Gottfredson was born in San Francisco on June 24, 1947. She is a third generation university faculty member. Her father, Jack A. Howarth, was a faculty at U.C. Davis School of Veterinary Medicine, as was his father. Gottfredson initially majored in biology, but later transferred to psychology with her first husband, Gary Don Gottfredson. In 1969, she received a bachelor's degree in psychology from University of California, Berkeley. She worked in the Peace Corps in Malaysia. Gottfredson and her husband went to graduate school at Johns Hopkins University, where she received a Ph.D. in sociology in 1977.
Academic work
Gottfredson took a position at Hopkins' Center for Social Organization of Schools and investigated issues of occupational segregation and typology based on skill sets and intellectual capacity. She married Robert A. Gordon, who worked in a related area at Hopkins, and they divorced by the mid-90s. In 1985, Gottfredson participated in a conference called "The g Factor in Employment Testing". The papers presented were published in the December 1986 issue of the Journal of Vocational Behavior, which she edited. In 1986, Gottfredson was appointed Associate Professor of Educational Studies at the University of Delaware, Newark. In 1989, The Washington Post reported that one of Gottfredson's presentations was cited favorably by an article in the National Association for the Advancement of White People's magazine. That year, she presented a series of papers on general intelligence factor and employment, including some criticizing the use of different curves for candidates of different races. Gottfredson has said:
We now have out there what I call the egalitarian fiction that all groups are equal in intelligence. We have social policy based on that fiction. For example, the 1991 Civil Rights Act codified Griggs vs. Duke Power, which said that if you have disproportionate hiring by race, you are prima facie -- that's prima facie evidence of racial discrimination....Differences in intelligence have real world effects, whether we think they're there or not, whether we want to wish them away or not. And we don't do anybody any good, certainly not the low-IQ people, by denying that those problems exist.

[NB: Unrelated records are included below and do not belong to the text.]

(* ===== verification/Rtc.v ===== *)
(** * Clocks: [devices/rtc.c], [devices/pit.c] and the delays of [devices/timer.c]

    [register n i] is the byte that the clock chip returns when register I is read as the
    N-th read; the state is the number of reads so far.  [fuel]
    bounds the loop that waits for two equal readings of the seconds.
    [unix_time] is the reference: the Gregorian calendar.  The second half is the
    interval timer chip with the bytes written to its ports, and the calibration
    and use of the delay loops.  How many ticks pass during a loop is
    a parameter of the hardware; what a call waits for is recorded. *)

From S2P Require Import Prelude.

Definition RTC_REG_SEC : Z := 0.
Definition RTC_REG_MIN : Z := 2.
Definition RTC_REG_HOUR : Z := 4.
Definition RTC_REG_MDAY : Z := 7.
Definition RTC_REG_MON : Z := 8.
Definition RTC_REG_YEAR : Z := 9.

Definition days_per_month : list Z := [31; 28; 31; 30; 31; 30; 31; 31; 30; 31; 30; 31].

(** The local variables of [rtc_get_time]. *)
Record components := Components { sec : Z; min : Z; hour : Z; mday : Z; mon : Z; year : Z }.

Definition bcd_to_bin (x : Z) : Z := Z.land x 15 + Z.shiftr x 4 * 10.

(** The loop over the months, with I from 1 on for N months. *)
Fixpoint add_months (n : nat) (i time : Z) : M nat Z :=
  match n with
  | O => mret time
  | S n =>
      d ← lift_opt EFault (days_per_month !! Z.to_nat (i - 1));
      add_months n (i + 1) (u32 (time + d * 24 * 60 * 60))
  end.

(** The seconds, from the conversion of the year on. *)
Definition to_time (c : components) : M nat Z :=
  let year := if year c <? 70 then year c + 100 else year c in
  let year := year - 70 in
  let time := u32 (s32 ((year * 365 + Z.quot (year - 1) 4) * 24 * 60 * 60)) in
  time ← add_months (Z.to_nat (mon c)) 1 time;
  let time := if (2 <? mon c) && (Z.rem year 4 =? 0) then u32 (time + 24 * 60 * 60) else time in
  let time := u32 (time + (mday c - 1) * 24 * 60 * 60) in
  let time := u32 (time + hour c * 60 * 60) in
  let time := u32 (time + min c * 60) in
  mret (u32 (time + sec c)).

Section Rtc.
Context (register : nat -> Z -> Z).

Definition cmos_read (index : Z) : M nat Z := fun n => Ok (u8 (register n index), S n).

Definition read_bcd (index : Z) : M nat Z := x ← cmos_read index; mret (bcd_to_bin x).

Fixpoint read_loop (fuel : nat) : M nat components :=
  match fuel with
  | O => fail EFuel
  | S fuel =>
      sec ← read_bcd RTC_REG_SEC;
      min ← read_bcd RTC_REG_MIN;
      hour ← read_bcd RTC_REG_HOUR;
      mday ← read_bcd RTC_REG_MDAY;
      mon ← read_bcd RTC_REG_MON;
      year ← read_bcd RTC_REG_YEAR;
      again ← read_bcd RTC_REG_SEC;
      if negb (sec =? again) then read_loop fuel else mret (Components sec min hour mday mon year)
  end.

Definition rtc_get_time (fuel : nat) : M nat Z := c ← read_loop fuel; to_time c.

End Rtc.

(** ** The calendar *)

(** A date with its full year. *)
Record date := Date { d_year : Z; d_mon : Z; d_mday : Z; d_hour : Z; d_min : Z; d_sec : Z }.

Definition leap (y : Z) : bool := (y mod 4 =? 0) && (negb (y mod 100 =? 0) || (y mod 400 =? 0)).
Definition days_in_month (y m : Z) : Z := nth (Z.to_nat (m - 1)) days_per_month 0 + (if (m =? 2) && leap y then 1 else 0).
Definition days_in_year (y : Z) : Z := if leap y then 366 else 365.

Definition sum_from (f : Z -> Z) (start : Z) (n : nat) : Z := foldr Z.add 0 (map (fun k => f (start + Z.of_nat k)) (seq 0 n)).

(** The days from January 1, 1970 to the first of a month. *)
Definition days_before (y m : Z) : Z :=
  sum_from days_in_year 1970 (Z.to_nat (y - 1970)) + sum_from (days_in_month y) 1 (Z.to_nat (m - 1)).

Definition unix_time (d : date) : Z :=
  86400 * (days_before (d_year d) (d_mon d) + d_mday d - 1) + 3600 * d_hour d + 60 * d_min d + d_sec d.

Definition valid_date (d : date) : Prop :=
  1970 <= d_year d < 2070 /\ 1 <= d_mon d <= 12 /\ 1 <= d_mday d <= days_in_month (d_year d) (d_mon d) /\
  0 <= d_hour d < 24 /\ 0 <= d_min d < 60 /\ 0 <= d_sec d < 60.

(** ** The registers of the chip *)

Definition to_bcd (v : Z) : Z := v / 10 * 16 + v mod 10.

Definition shows (r : Z -> Z) (d : date) : Prop :=
  r RTC_REG_SEC = to_bcd (d_sec d) /\ r RTC_REG_MIN = to_bcd (d_min d) /\ r RTC_REG_HOUR = to_bcd (d_hour d) /\
  r RTC_REG_MDAY = to_bcd (d_mday d) /\ r RTC_REG_MON = to_bcd (d_mon d) /\ r RTC_REG_YEAR = to_bcd (d_year d mod 100).

Lemma in_interval (start : Z) (n : nat) v : start <= v < start + Z.of_nat n -> In v (map (fun k => start + Z.of_nat k) (seq 0 n)).
Proof. intros Hv. apply in_map_iff. exists (Z.to_nat (v - start)). split; [lia|]. apply in_seq. lia. Qed.

Lemma bcd_roundtrip v : 0 <= v < 100 -> bcd_to_bin (u8 (to_bcd v)) = v.
Proof.
  intros Hv. assert (H : forallb (fun v => bcd_to_bin (u8 (to_bcd v)) =? v) (map (fun k => 0 + Z.of_nat k) (seq 0 100)) = true) by (vm_compute; reflexivity).
  apply Z.eqb_eq. exact (proj1 (forallb_forall _ _) H v (in_interval 0 100 v Hv)).
Qed.

Lemma read_bcd_ok register n i v : register n i = to_bcd v -> 0 <= v < 100 -> read_bcd register i n = Ok (v, S n).
Proof.
  intros Hr Hv. unfold read_bcd, cmos_read. rewrite (bind_ok _ _ _ (u8 (register n i)) (S n)) by reflexivity. cbv beta.
  rewrite Hr, bcd_roundtrip by done. reflexivity.
Qed.

(** ** The result *)

(** By how many days it differs from the calendar. *)
Definition excess (y m : Z) : Z :=
  let k := y - 1970 in
  nth (Z.to_nat (m - 1)) days_per_month 0 + Z.quot (k - 1) 4 - (k + 1) / 4 +
  (if 2 <? m then (if k mod 4 =? 0 then 1 else 0) - (if k mod 4 =? 2 then 1 else 0) else 0).

Definition code_days (y m : Z) : Z :=
  let k := y - 1970 in
  k * 365 + Z.quot (k - 1) 4 + sum_from (fun i => nth (Z.to_nat (i - 1)) days_per_month 0) 1 (Z.to_nat m) +
  (if (2 <? m) && (Z.rem k 4 =? 0) then 1 else 0).

Definition years : list Z := map (fun k => 1970 + Z.of_nat k) (seq 0 100).
Definition months : list Z := map (fun k => 1 + Z.of_nat k) (seq 0 12).

Lemma calendar_checked :
  forallb (fun y => forallb (fun m => (code_days y m =? days_before y m + excess y m) && (27 <=? excess y m) && (excess y m <=? 32)) months) years = true.
Proof. vm_compute. reflexivity. Qed.

Lemma calendar_ok y m : 1970 <= y < 2070 -> 1 <= m <= 12 ->
  code_days y m = days_before y m + excess y m /\ 27 <= excess y m <= 32.
Proof.
  intros Hy Hm. pose proof (proj1 (forallb_forall _ _) calendar_checked y (in_interval 1970 100 y ltac:(lia))) as H. cbv beta in H.
  pose proof (proj1 (forallb_forall _ _) H m (in_interval 1 12 m ltac:(lia))) as H'. cbv beta in H'. lia.
Qed.

Lemma u32_add a b : u32 (u32 a + b) = u32 (a + b).
Proof. unfold u32. by rewrite Z.add_mod_idemp_l. Qed.

Lemma u32_s32 a : u32 (s32 a) = u32 a.
Proof.
  unfold u32, s32. rewrite <- (Z.add_opp_r _ 2147483648), Z.add_mod_idemp_l by lia. by rewrite <- Z.add_assoc, Z.add_opp_diag_r, Z.add_0_r.
Qed.

Lemma sum_from_S f start n : sum_from f start (S n) = f start + sum_from f (start + 1) n.
Proof.
  unfold sum_from. cbn [seq map foldr]. rewrite Z.add_0_r. f_equal. rewrite <- seq_shift, map_map. f_equal.
  apply map_ext. intros k. f_equal. lia.
Qed.
Lemma wrote_nothing t s s' : serial_out s' = serial_out s -> display s' = display s -> write_cnt s' = write_cnt s -> shown (display s) t -> wrote t [] s s'.
Proof using. intros E1 E2 E3 H. unfold wrote. rewrite E1, E2, E3, app_nil_r. split_and!; [done|done|]. cbn. lia. Qed.

Lemma wrote_more t cs cs' s s1 s2 : wrote t cs s s1 -> wrote (fold_left tape_put cs t) cs' s1 s2 -> wrote t (cs ++ cs') s s2.
Proof using.
  intros (A1 & A2 & A3) (B1 & B2 & B3). unfold wrote. rewrite B1, A1, fold_left_app, length_app, app_assoc. split_and!; [done|done|lia].
Qed.

Lemma same_lock_trans s s1 s2 : same_lock s s1 -> same_lock s1 s2 -> same_lock s s2.
Proof using. intros (A & B & C) (D & E & F). unfold same_lock. by rewrite D, E, F. Qed.

Lemma locked_same s s' : same_lock s s' -> console_locked_by_current_thread s' = console_locked_by_current_thread s.
Proof using. intros (A & B & _). unfold console_locked_by_current_thread. by rewrite A, B. Qed.

Lemma putchar_have_lock_ok c t s : console_locked_by_current_thread s = true -> shown (display s) t -> countable 1 s ->
  exists s', putchar_have_lock c s = Ok (tt, s') /\ same_lock s s' /\ wrote t [u8 c] s s'.
Proof using.
  intros Hl Hs [H0 Hc]. unfold putchar_have_lock. rewrite (bind_ok _ _ _ s s) by done. cbv beta. rewrite (bind_ok _ _ _ tt s) by (by apply ASSERT_true). cbv beta.
  destruct (vga_putc_ok hi lo (display s) t (u8 c) Hs) as (v & E & H & _). rewrite E. eexists. split; [reflexivity|]. split; [done|].
  split; [done|]. split; [exact H|]. cbn [write_cnt length]. rewrite s64_small by lia. lia.
Qed.
(** Threads have addresses, and nobody has taken a free lock again. *)
Definition con_ok (s : con) : Prop := 0 <= console_lock_depth s < 2 ^ 31 - 1 /\ (console_lock s = NULL -> console_lock_depth s = 0) /\ me <> Some NULL.

(** Another thread has the lock. *)
Definition must_wait (s : con) : bool :=
  match me with Some t => use_console_lock s && negb (console_lock s =? t) && negb (console_lock s =? NULL) | None => false end.

Definition same_output (s s' : con) : Prop := serial_out s' = serial_out s /\ display s' = display s /\ write_cnt s' = write_cnt s.

Lemma acquire_console_ok s : con_ok s -> must_wait s = false ->
  exists x, acquire_console s = Ok (true, x) /\ console_locked_by_current_thread x = true /\ same_output s x /\
    forall x', same_lock x x' -> exists s', release_console x' = Ok (tt, s') /\ same_lock s s' /\ same_output x' s'.
Proof using.
  intros (Hd & Hn & Hme) Hw. unfold acquire_console, release_console, console_locked_by_current_thread, must_wait in *. destruct me as [t|]; [|by exists s; split_and!; [..|intros x' ?; by exists x']].
  destruct (use_console_lock s) eqn:Hu.
  2: { exists s. rewrite Hu. split_and!; try done. intros x' (A & B & C). rewrite B, Hu. by exists x'. }
  destruct (Z.eqb_spec (console_lock s) t) as [Ht|Ht].
  - eexists. split; [reflexivity|]. cbn. rewrite Z.eqb_refl. split_and!; try done. intros x' (A & B & C). cbn in A, B, C. rewrite s32_small in C by lia.
    rewrite A, B, C. rewrite (proj2 (Z.ltb_lt _ _)) by lia. eexists. split; [reflexivity|]. split; [|done]. split_and!; cbn; [by rewrite Ht|done|lia].
  - destruct (Z.eqb_spec (console_lock s) NULL) as [E|E]; [|done]. eexists. split; [reflexivity|]. cbn. rewrite Z.eqb_refl. split_and!; try done.
    intros x' (A & B & C). cbn in A, B, C. rewrite (Hn E) in C. rewrite A, B, C. rewrite Z.ltb_irrefl, Z.eqb_refl. eexists. split; [reflexivity|]. split; [|done].
    split_and!; cbn; [done|done|by rewrite Hn].
Qed.
(* ===== verification/Kbd.v ===== *)
(** * The keyboard: [devices/kbd.c]

    [keyboard_interrupt] gets the bytes of the data register as arguments, the second of which
    is used after the prefix [0xe0]; characters go to the input buffer of [Intq].
    The reference is a table of the US layout and what the history of the
    keyboard says: which keys are held down, and how often Caps Lock was pressed. *)

From S2P Require Import Prelude ListModel Bytes Intq IntqProps.

Record kbd := Kbd {
  left_shift : bool; right_shift : bool;
  left_alt : bool; right_alt : bool;
  left_ctrl : bool; right_ctrl : bool;
  caps_lock : bool;
  key_cnt : Z
}.

(** [struct keymap]; the entry with a null pointer ends the array. *)
Record keymap := Keymap { first_scancode : Z; chars : list Z }.

Definition invariant_keymap : list keymap :=
  [Keymap 1 [27]; Keymap 14 [8]; Keymap 15 [9; 81; 87; 69; 82; 84; 89; 85; 73; 79; 80]; Keymap 28 [13];
   Keymap 30 [65; 83; 68; 70; 71; 72; 74; 75; 76]; Keymap 44 [90; 88; 67; 86; 66; 78; 77]; Keymap 55 [42]; Keymap 57 [32]; Keymap 83 [127]].

Definition unshifted_keymap : list keymap :=
  [Keymap 2 [49; 50; 51; 52; 53; 54; 55; 56; 57; 48; 45; 61]; Keymap 26 [91; 93]; Keymap 39 [59; 39; 96]; Keymap 43 [92]; Keymap 51 [44; 46; 47]].

Definition shifted_keymap : list keymap :=
  [Keymap 2 [33; 64; 35; 36; 37; 94; 38; 42; 40; 41; 95; 43]; Keymap 26 [123; 125]; Keymap 39 [58; 34; 126]; Keymap 43 [124]; Keymap 51 [60; 62; 63]].

Fixpoint map_key (k : list keymap) (scancode : Z) : option Z :=
  match k with
  | [] => None
  | x :: k =>
      if (first_scancode x <=? scancode) && (scancode <? first_scancode x + Z.of_nat (length (chars x)))
      then chars x !! Z.to_nat (scancode - first_scancode x)
      else map_key k scancode
  end.

Definition tolower (c : Z) : Z := if (65 <=? c) && (c <=? 90) then c - 65 + 97 else c.

(** The table of shift keys: the variable that a scancode stands for. *)
Definition set_shift_key (code : Z) (b : bool) (k : kbd) : kbd :=
  let '(Kbd ls rs la ra lc rc caps n) := k in
  if code =? 42 then Kbd b rs la ra lc rc caps n
  else if code =? 54 then Kbd ls b la ra lc rc caps n
  else if code =? 56 then Kbd ls rs b ra lc rc caps n
  else if code =? 57400 then Kbd ls rs la b lc rc caps n
  else if code =? 29 then Kbd ls rs la ra b rc caps n
  else if code =? 57373 then Kbd ls rs la ra lc b caps n
  else k.

Inductive outcome := Returned | Reboot.

Abbreviation K := (M (kbd * st)).

Definition on_queue {A} (c : M st A) : K A := fun s => match c s.2 with Ok (a, q) => Ok (a, (s.1, q)) | Err e => Err e end.
Definition set_kbd (f : kbd -> kbd) : K unit := fun s => Ok (tt, (f s.1, s.2)).

Definition input_full : M st bool := assert_off;; intq_full.

Definition with_caps (b : bool) (k : kbd) : kbd :=
  Kbd (left_shift k) (right_shift k) (left_alt k) (right_alt k) (left_ctrl k) (right_ctrl k) b (key_cnt k).
Definition with_cnt (n : Z) (k : kbd) : kbd :=
  Kbd (left_shift k) (right_shift k) (left_alt k) (right_alt k) (left_ctrl k) (right_ctrl k) (caps_lock k) n.

Definition first_some {A} (a b : option A) : option A := match a with Some x => Some x | None => b end.

Definition keyboard_interrupt (b1 b2 : Z) : K outcome :=
  k ← gets fst;
  let shift := left_shift k || right_shift k in
  let alt := left_alt k || right_alt k in
  let ctrl := left_ctrl k || right_ctrl k in
  let code := if b1 =? 224 then Z.lor (Z.shiftl b1 8) b2 else b1 in
  let release := negb (Z.land code 128 =? 0) in
  let code := Z.land code (u32 (Z.lnot 128)) in
  if code =? 58 then
    (if negb release then set_kbd (with_caps (negb (caps_lock k))) else mret tt);;
    mret Returned
  else
    match first_some (map_key invariant_keymap code)
            (first_some (if negb shift then map_key unshifted_keymap code else None)
                        (if shift then map_key shifted_keymap code else None)) with
    | Some c =>
        if negb release then
          if (c =? 127) && ctrl && alt then mret Reboot else
          let c :=
            if ctrl && (64 <=? c) && (c <? 96) then c - 64
            else if eqb shift (caps_lock k) then tolower c
            else c in
          let c := if alt then u8 (c + 128) else c in
          f ← on_queue input_full;
          (if negb f then set_kbd (with_cnt (s64 (key_cnt k + 1)));; on_queue (input_putc c);; mret tt else mret tt);;
          mret Returned
        else mret Returned
    | None =>
        set_kbd (set_shift_key code (negb release));;
        mret Returned
    end.

(** ** The reference *)

(** The US layout: scancode, character without and with Shift. *)
Definition layout : list (Z * (Z * Z)) :=
  [(1, (27, 27)); (2, (49, 33)); (3, (50, 64)); (4, (51, 35)); (5, (52, 36)); (6, (53, 37)); (7, (54, 94)); (8, (55, 38)); (9, (56, 42));
   (10, (57, 40)); (11, (48, 41)); (12, (45, 95)); (13, (61, 43)); (14, (8, 8)); (15, (9, 9));
   (16, (113, 81)); (17, (119, 87)); (18, (101, 69)); (19, (114, 82)); (20, (116, 84)); (21, (121, 89)); (22, (117, 85)); (23, (105, 73)); (24, (111, 79)); (25, (112, 80));
   (26, (91, 123)); (27, (93, 125)); (28, (13, 13));
   (30, (97, 65)); (31, (115, 83)); (32, (100, 68)); (33, (102, 70)); (34, (103, 71)); (35, (104, 72)); (36, (106, 74)); (37, (107, 75)); (38, (108, 76));
   (39, (59, 58)); (40, (39, 34)); (41, (96, 126)); (43, (92, 124));
   (44, (122, 90)); (45, (120, 88)); (46, (99, 67)); (47, (118, 86)); (48, (98, 66)); (49, (110, 78)); (50, (109, 77));
   (51, (44, 60)); (52, (46, 62)); (53, (47, 63)); (55, (42, 42)); (57, (32, 32)); (83, (127, 127))].

Definition is_letter (c : Z) : bool := (97 <=? c) && (c <=? 122).

(** The character that a key gives: Caps Lock reverses Shift for letters,
    Ctrl makes a control character of a letter in any case and of [@[\]^_], and Alt sets the top bit. *)
Definition key_char (shift caps ctrl alt : bool) (code : Z) : option Z :=
  match List.find (fun e => fst e =? code) layout with
  | None => None
  | Some (_, (plain, shifted)) =>
      let with_shift := if shift then shifted else plain in
      let sign := if is_letter plain then shifted else with_shift in
      let c :=
        if ctrl && (64 <=? sign) && (sign <=? 95) then sign - 64
        else if is_letter plain then (if xorb shift caps then shifted else plain)
        else with_shift in
      Some (if alt then c + 128 else c)
  end.

(** A key that is pressed or released: its scancode with the prefix. *)
Record event := Event { e_key : Z; e_release : bool }.

Definition event_ok (e : event) : bool :=
  ((1 <=? e_key e) && (e_key e <? 128) && negb ((e_key e =? 96) && e_release e)) || ((57344 <=? e_key e) && (e_key e <? 57472)).

(** The bytes that the keyboard sends. *)
Definition sent (e : event) : Z * Z :=
  let r := if e_release e then 128 else 0 in
  if e_key e <? 128 then (e_key e + r, 0) else (224, e_key e - 57344 + r).

(** The last event of a key was a press. *)
Definition held (key : Z) (h : list event) : bool :=
  match List.find (fun e => e_key e =? key) (rev h) with Some e => negb (e_release e) | None => false end.

Definition shift_held (h : list event) : bool := held 42 h || held 54 h.
Definition alt_held (h : list event) : bool := held 56 h || held 57400 h.
Definition ctrl_held (h : list event) : bool := held 29 h || held 57373 h.

(** Caps Lock was pressed an odd number of times. *)
Definition caps_on (h : list event) : bool := Nat.odd (length (List.filter (fun e => (e_key e =? 58) && negb (e_release e)) h)).

(** The character of an event after a history, and the keys that reboot. *)
Definition typed (h : list event) (e : event) : list Z :=
  if e_release e then [] else
  match key_char (shift_held h) (caps_on h) (ctrl_held h) (alt_held h) (e_key e) with Some c => [c] | None => [] end.

Definition reboots (h : list event) (e : event) : bool := (e_key e =? 83) && negb (e_release e) && ctrl_held h && alt_held h.

(** ** Tables and scancodes *)

(** The character that the code computes. *)
Definition code_key (shift : bool) (code : Z) : option Z :=
  first_some (map_key invariant_keymap code)
    (first_some (if negb shift then map_key unshifted_keymap code else None) (if shift then map_key shifted_keymap code else None)).

Definition code_char (shift caps ctrl alt : bool) (c : Z) : Z :=
  let c := if ctrl && (64 <=? c) && (c <? 96) then c - 64 else if eqb shift caps then tolower c else c in
  if alt then u8 (c + 128) else c.

Definition keys : list Z := map Z.of_nat (seq 1 127) ++ map (fun k => 57344 + Z.of_nat k) (seq 0 128).
Definition bools : list bool := [false; true].

Lemma in_keys e : event_ok e = true -> In (e_key e) keys.
Proof.
  unfold event_ok, keys. intros H. apply in_app_iff. apply orb_true_iff in H as [H|H].
  - left. apply andb_true_iff in H as [H _]. apply in_map_iff. exists (Z.to_nat (e_key e)). split; [lia|]. apply in_seq. lia.
  - right. apply in_map_iff. exists (Z.to_nat (e_key e - 57344)). split; [lia|]. apply in_seq. lia.
Qed.

Lemma in_bools b : In b bools.
Proof. destruct b; cbn; auto. Qed.

(** A check of all keys. *)
Lemma all_keys (f : Z -> bool) e : forallb f keys = true -> event_ok e = true -> f (e_key e) = true.
Proof. intros H He. exact (proj1 (forallb_forall _ _) H _ (in_keys e He)). Qed.

Lemma all_bools (f : bool -> bool) b : forallb f bools = true -> f b = true.
Proof. intros H. exact (proj1 (forallb_forall _ _) H _ (in_bools b)). Qed.

Definition opt_eqb (a b : option Z) : bool := match a, b with Some x, Some y => x =? y | None, None => true | _, _ => false end.

Lemma opt_eqb_eq a b : opt_eqb a b = true -> a = b.
Proof. destruct a, b; cbn; try done. intros H. f_equal. lia. Qed.

Lemma code_char_ok e shift caps ctrl alt : event_ok e = true ->
  option_map (code_char shift caps ctrl alt) (code_key shift (e_key e)) = key_char shift caps ctrl alt (e_key e).
Proof.
  intros He. apply opt_eqb_eq. revert caps ctrl alt.
  assert (H : forallb (fun c => forallb (fun shift => forallb (fun caps => forallb (fun ctrl => forallb (fun alt =>
    opt_eqb (option_map (code_char shift caps ctrl alt) (code_key shift c)) (key_char shift caps ctrl alt c)) bools) bools) bools) bools) keys = true) by (vm_compute; reflexivity).
  intros caps ctrl alt. pose proof (all_keys _ e H He) as H1. cbv beta in H1.
  pose proof (all_bools _ shift H1) as H2. cbv beta in H2. pose proof (all_bools _ caps H2) as H3. cbv beta in H3.
  pose proof (all_bools _ ctrl H3) as H4. cbv beta in H4. exact (all_bools _ alt H4).
Qed.

Definition decode (b : Z * Z) : Z * bool :=
  let code := if b.1 =? 224 then Z.lor (Z.shiftl b.1 8) b.2 else b.1 in (Z.land code (u32 (Z.lnot 128)), negb (Z.land code 128 =? 0)).

Lemma decode_sent e : event_ok e = true -> decode (sent e) = (e_key e, e_release e).
Proof.
  intros He. assert (H : forallb (fun k => forallb (fun r => negb (event_ok (Event k r)) || ((fst (decode (sent (Event k r))) =? k) && eqb (snd (decode (sent (Event k r)))) r)) bools) keys = true)
    by (vm_compute; reflexivity).
  pose proof (all_keys _ e H He) as H1. cbv beta in H1. pose proof (all_bools _ (e_release e) H1) as H2. cbv beta in H2. destruct e as [k r]. cbn [e_key e_release] in *.
  rewrite He in H2. cbn [negb orb] in H2. apply andb_true_iff in H2 as [E1 E2]. apply Z.eqb_eq in E1. apply eqb_prop in E2. destruct (decode _). cbn [fst snd] in *. by subst.
Qed.

(** No key is a character and a shift key. *)
Definition plain_key (c : Z) : bool := negb ((c =? 42) || (c =? 54) || (c =? 56) || (c =? 57400) || (c =? 29) || (c =? 57373) || (c =? 58)).

Lemma code_key_plain e shift c : event_ok e = true -> code_key shift (e_key e) = Some c -> plain_key (e_key e) = true.
Proof.
  intros He Hc. assert (H : forallb (fun k => forallb (fun shift => match code_key shift k with Some _ => plain_key k | None => true end) bools) keys = true) by (vm_compute; reflexivity).
  pose proof (all_keys _ e H He) as H1. cbv beta in H1. pose proof (all_bools _ shift H1) as H2. cbv beta in H2. by rewrite Hc in H2.
Qed.

Lemma code_key_delete e shift c : event_ok e = true -> code_key shift (e_key e) = Some c -> (c =? 127) = (e_key e =? 83).
Proof.
  intros He Hc. assert (H : forallb (fun k => forallb (fun shift => match code_key shift k with Some c => eqb (c =? 127) (k =? 83) | None => true end) bools) keys = true) by (vm_compute; reflexivity).
  pose proof (all_keys _ e H He) as H1. cbv beta in H1. pose proof (all_bools _ shift H1) as H2. cbv beta in H2. rewrite Hc in H2. by apply eqb_prop.
Qed.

While an assistant professor of Educational Studies in the late 1980s, Gottfredson applied for and received three grants from the Pioneer Fund, which was created to advocate research into eugenics. She was promoted to full professor at the University of Delaware in 1990. That year, her fourth grant application to the Pioneer Fund was rejected by the board of the University, which said the funding would undermine their university's affirmative action. Gottfredson challenged the ruling with assistance from the Center for Individual Rights and the American Association of University Professors. In 1992, after two and a half years of debate and protest, the University administration reached a settlement that once again allowed Gottfredson and Jan Blits to continue receiving research funding from the Pioneer Fund. The arbitrator of the case held that the University's research committee had violated its own standards of review by looking at the content of Gottfredson's research and that Gottfredson had a right to academic freedom that public perceptions alone did not suffice to overcome. Gottfredson has defended the Pioneer Fund's president J. Philippe Rushton and disparaged his critics. Gottfredson has been very critical of psychologist Robert Sternberg's work on the triarchic theory of intelligence, arguing that Sternberg has not demonstrated a distinction between practical intelligence and the analytical intelligence measured by IQ tests. According to the Southern Poverty Law Center, "Gottfredson has worked tirelessly to oppose any and all efforts to reduce racial inequality in both in the workplace and in society as a whole."